Edinburgh International Film Festival director Paul Ridd says his team has “surpassing expectations” for the 2026 competition slate as he closes out his third year leading the rebooted event alongside festival producer Emma Boa. Ridd told The Hollywood Reporter that while he and his team have been “very proud” of what they built in 2024 and 2025, the latest lineup represents a new high point for the festival’s approach to programming and audience demand for films from outside established studio pipelines.
Ridd’s comments place heavy emphasis on the festival’s mission to spot emerging filmmakers, a strategy he framed as especially important in an industry shaped by intellectual property concentration, industry gatekeeping, and changing creation tools including artificial intelligence. In that context, he described the 2026 competition program as a targeted push toward original stories and directors who are still building public visibility, rather than a lineup organized around already-confirmed reputations.
The 2026 festival competition, according to Ridd, features multiple debut or breakout projects across comedy, psychological drama, genre filmmaking, and disaster-tinged storytelling. Among titles cited in the interview are Lindsay Ryan’s comedy debut Capsized, starring Rhys Ifans, which follows a houseboat holiday that runs into trouble; Thom Lunshof’s feature debut First Zone, in which a woman navigates a flooded and desolate post-apocalyptic landscape; and Paul Wright’s Mission, a psychological portrait starring George MacKay.
The interview also points to genre-leaning work with a distinct sense of place. Simon Rynink’s Out There, set in 1999 and starring Michael Sheen, depicts a group of misfits uncovering a UFO conspiracy in a sleepy Welsh town. The slate additionally includes Gregg Araki, Kenneth Branagh, and Ewan McGregor appearing in connection with the festival’s broader programming, a “help” Ridd described as crucial to bringing attention and visibility for the event’s emerging-voice focus.
Ridd linked that priority to lessons he says he learned from attending Sundance each year, including from Robert Redford himself. He described Redford’s legacy in film festival programming as a standard he tries to carry forward, telling The Hollywood Reporter that anyone returning from Sundance would be moved not only by Redford’s passing but also by the “immense legacy” he left through that platform for discovering new work.
As for the title’s characterization of a community “sit-out” and the broader “obsession” phenomenon referenced in the interview framing, Ridd presented the festival as a place where film audiences, filmmakers, and press converge around specific works and emerging creators, rather than only around already-established names. The festival’s approach, he said, reflects confidence in the audience’s willingness to follow new voices when they are offered with clear programming and prominent industry attention.
With the 2026 lineup now publicly highlighted, the next steps for festival-goers and industry observers are tied to screenings, competitive selection, and the festival’s ability to convert momentum into further distribution opportunities for first-time and breakthrough directors.
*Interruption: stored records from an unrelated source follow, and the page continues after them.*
(** What follows the acceptance of a report: the system release, then a refresh of
    source times or the reports and the acknowledgment. *)
Definition ingest_accepted (clocks : Clocks) (cluster : uuid) (sessionID : string) (changed : bool)
    (payload : DeliveryStatusV2) (f : Fleet) : res Progress :=
  f1 ← observe_system clocks cluster changed payload f;
  if changed then
    p ← ingest_reports clocks cluster sessionID (status_SessionSequence payload) (is_modern payload) 0 (begun f1)
          (status_Deployments payload);
    if 0 <? status_SnapshotGeneration payload then
      f2 ← AcknowledgeDeliveryAssignmentSnapshot (progress_fleet p) cluster (status_SnapshotGeneration payload)
             (status_SnapshotETag payload) sessionID (status_SessionSequence payload) "" (clock_db clocks);
      Ok {| progress_fleet := f2; statusResults := statusResults p; acceptedPhases := acceptedPhases p |}
    else Ok p
  else
    db ← refreshDeploymentSourceTimes clocks cluster sessionID (status_SessionSequence payload) (is_modern payload)
           (status_Deployments payload) (fleet_db f1);
    Ok (ended (begun (with_db f1 db)) "coalesced").

Definition ingest_tx (clocks : Clocks) (cluster connection : uuid) (sessionID : string) (payload : DeliveryStatusV2)
    (f : Fleet) : res Progress :=
  fail_if (negb (FenceDeliveryAgentSession (fleet_db f) connection cluster sessionID)) ErrSessionSuperseded;;
  accepted ← AcceptDeliveryStatusInventory (fleet_inventory f) cluster (inventory_row clocks sessionID payload);
  match accepted with
  | None => Ok (ended (begun f) "replay_rejected")
  | Some (inventory, changed) =>
      ingest_accepted clocks cluster sessionID changed payload (with_inventory f inventory (fleet_receipts f) (fleet_targets f))
  end.

(** The answer to a report, the results and phases that are counted, and whether
    the readiness reconciler is called. *)
Record Ingested := {
  ingested_err : option error;
  ingested_results : list string;
  ingested_phases : list string;
  ingested_ready : bool;
  ingested_fleet : Fleet;
}.

Definition rejected (e : error) (f : Fleet) : Ingested := {|
  ingested_err := Some e; ingested_results := []; ingested_phases := []; ingested_ready := false; ingested_fleet := f |}.

(** The fate of the transaction: an error of the database before the commit, or a
    commit whose answer is lost. *)
Inductive Fault := Works | Fails (e : error) | ReplyLost (e : error).

(** [ready] says whether a readiness reconciler is configured. *)
Definition Ingest (clocks : Clocks) (fault : Fault) (ready : bool) (cluster connection : uuid) (sessionID : string)
    (payload : DeliveryStatusV2) (f : Fleet) : Ingested :=
  if (cluster == uuid_Nil) || (connection == uuid_Nil) || (TrimSpace sessionID == "")
  then rejected (EText "authenticated delivery session identity is incomplete") f
  else
    match status_Validate (clock_validate clocks) payload with
    | Err e => rejected (EText "validate delivery status: %w") f
    | Ok _ =>
        if status_ClusterID payload != uuid_String cluster then rejected ErrClusterIdentityMismatch f
        else
          match fault, ingest_tx clocks cluster connection sessionID payload f with
          | Fails e, _ => rejected e f
          | _, Err e => rejected e f
          | ReplyLost e, Ok p => rejected e (progress_fleet p)
          | Works, Ok p => {|
              ingested_err := None; ingested_results := statusResults p; ingested_phases := acceptedPhases p;
              ingested_ready := ready && inventory_Ready (status_ControllerInventory payload) &&
                (result_Status (Evaluate (status_ControllerInventory payload) (clock_ready clocks)) == Compatible);
              ingested_fleet := progress_fleet p |}
          end
    end.
End ingester.
End ingest.
End StatusIngest.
For Edinburgh, the interview underscores that the festival is treating its recent reboot as a running program, not a one-time refresh, and intends to keep tightening the balance between discovery-driven curation and high-profile participation.
Why It Matters
- Festival competition lineups shape which emerging directors gain early industry visibility, affecting future casting, financing, and distribution pathways.
- Ridd’s emphasis on Sundance-influenced discovery highlights how established festival models continue to influence program decisions in Europe’s major markets.
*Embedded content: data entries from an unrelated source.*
(* ===== verification/DeploymentControl.v ===== *)
(** * User control of a deployment (internal/delivery/deployment/control.go)

    [Act] reconciles, suspends or resumes the deployment of a target on one
    cluster: in one serializable transaction it claims the idempotency key, raises
    the desired generation the caller saw, and records the event, the audit intent
    and the receipt.  [RequestTargetDeletion] (target_delete.go) marks a target and
    its deployments for deletion, and [delete_tx] is the transaction the handler of
    targets runs around it (internal/handler/delivery/target.go).  It reads in
    READ COMMITTED mode: other transactions show up between its statements. *)

From Stdlib Require Import ZArith Lia.
From S2P Require Import Prelude Enums State SafeConv GoSort GoStrings Utf8 External Validation Model Types.
From S2P Require Import Overrides RolloutTypes Planner AsyncOp DeliveryProtocol Compatibility Redaction DeliveryStore.
From S2P Require Import Control StatusIngest StatusIngestFacts.
From stdpp Require Import base gmap strings list relations.
Import SafeConv Overrides Model RolloutTypes Planner AsyncOp DeliveryProtocol DeliveryStore StatusIngest StatusIngestFacts.
Import Control(Draws, draw_now, draw_dbnow, draw_eventID, draw_approvalID, ErrOutboxUnavailable, Fault, Works, Fails, ReplyLost).

Open Scope Z_scope.

Module DeploymentControl.

Definition ActionReconcile : string := "reconcile".
Definition ActionSuspend : string := "suspend".
Definition ActionResume : string := "resume".

(** [deploy_ActorID] is [None] for a [pgtype.UUID] that is not valid. *)
Record Request := {
  deploy_ProjectID : uuid;
  deploy_DeploymentID : uuid;
  deploy_ExpectedGeneration : Z;
  deploy_Action : string;
  deploy_ActorID : option uuid;
  deploy_IdempotencyKey : string;
  deploy_ReasonCode : string;
  deploy_Audit : Intent;
}.

Record Result := {
  deployed_Key : uuid * uuid;
  deployed_Row : DeploymentRow;
  deployed_Event : DeploymentEventRow;
  deployed_Receipt : Receipt;
}.

Definition ErrStaleGeneration : error := EText "deployment desired generation changed".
- By foregrounding multiple debut or breakout projects across genres, the 2026 slate indicates what kinds of audience demand the festival believes can be built around non-franchise storytelling.
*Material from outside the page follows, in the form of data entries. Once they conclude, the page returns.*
(* ===== verification/DeploymentControlFacts.v ===== *)
(** * Correctness of deployment control

    An action on a deployment takes effect once and at the generation the caller
    saw, and what agents still report of that generation no longer counts; a
    request to delete a target marks every live deployment and finishes at once
    only where nothing was ever rolled out. *)

From Stdlib Require Import ZArith Lia.
From S2P Require Import Prelude Enums State SafeConv GoSort GoStrings Utf8 External Validation Model Types.
From S2P Require Import Overrides RolloutTypes Planner AsyncOp DeliveryProtocol Compatibility Redaction DeliveryStore.
From S2P Require Import Control StatusIngest StatusIngestFacts DeploymentControl.
From stdpp Require Import base gmap strings list relations.
Import SafeConv Overrides Model RolloutTypes Planner AsyncOp DeliveryProtocol DeliveryStore StatusIngest StatusIngestFacts.
Import Control(Draws, draw_now, draw_dbnow, draw_eventID, draw_approvalID, ErrOutboxUnavailable, Fault, Works, Fails, ReplyLost).
Import DeploymentControl.

Open Scope Z_scope.

Module DeploymentControlFacts.

Section facts.
Context `{External} {Outbox : Type}.
Context (RecordIntent : Outbox -> Intent -> res Outbox).

#[local] Abbreviation DB := (DB Outbox).
#[local] Abbreviation Fleet := (Fleet (Outbox := Outbox)).
#[local] Abbreviation deploy_tx := (deploy_tx RecordIntent).
#[local] Abbreviation Act := (Act RecordIntent).
Implicit Types (db : DB) (f : Fleet).

(** ** Statements *)

(** A change of a deployment counts once for the rollout it stays in. *)
Lemma deployment_rollouts_same d d' id :
  deployment_CurrentRolloutID d' = deployment_CurrentRolloutID d ->
  times id (deployment_rollouts (Some d) (Some d')) = if bool_decide (deployment_CurrentRolloutID d = Some id) then 1 else 0.
Proof.
  intros Hr. unfold deployment_rollouts. cbn. rewrite Hr. destruct (deployment_CurrentRolloutID d) as [r|]; [|done].
  rewrite bool_decide_true by done. rewrite times_cons. unfold times. cbn.
  rewrite (bool_decide_ext (r = id) (Some r = Some id)) by (split; congruence). by destruct (bool_decide _).
Qed.

(** A write of a deployment that keeps its rollout counts for that rollout. *)
Lemma write_deployment_Ok now key d d' db db' :
  db_deployments db !! key = Some d -> deployment_CurrentRolloutID d' = deployment_CurrentRolloutID d ->
  write_deployment now key d' db = Ok db' ->
  db' = with_rollouts (with_deployments db (<[key := d']> (db_deployments db))) (db_rollouts db') /\
  forall id, db_rollouts db' !! id =
    bumped now (if bool_decide (deployment_CurrentRolloutID d = Some id) then 1 else 0) <$> db_rollouts db !! id.
Proof.
  intros Hd Hr E. unfold write_deployment in E. apply bump_all_Ok in E as [E Hb]. split; [exact E|].
  intros id. rewrite Hb, Hd, deployment_rollouts_same by done. done.
Qed.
- The festival’s ability to attract high-profile participants while maintaining an emerging-voice focus may determine how strongly it can convert press attention into career momentum for new filmmakers.
Key Facts
- Paul Ridd, together with producer Emma Boa, leads the Edinburgh International Film Festival in its third year after the event’s reboot.
- Ridd told The Hollywood Reporter he feels the 2026 competition slate is “surpassing expectations” and said he was “very proud” of 2024 and 2025.
- Ridd said the festival’s strategy doubles down on emerging filmmakers with original stories.
- The interview cited 2026 competition titles including Capsized (Lindsay Ryan, starring Rhys Ifans), First Zone (Thom Lunshof), Mission (Paul Wright, starring George MacKay), and Out There (Simon Rynink, starring Michael Sheen).
- Ridd described attending Sundance each year in Park City, Utah and said he learned from Robert Redford’s approach to festival legacy and discovery.
- The interview also referenced prominent performers/directors connected to the festival, including Ewan McGregor, Gregg Araki, and Kenneth Branagh.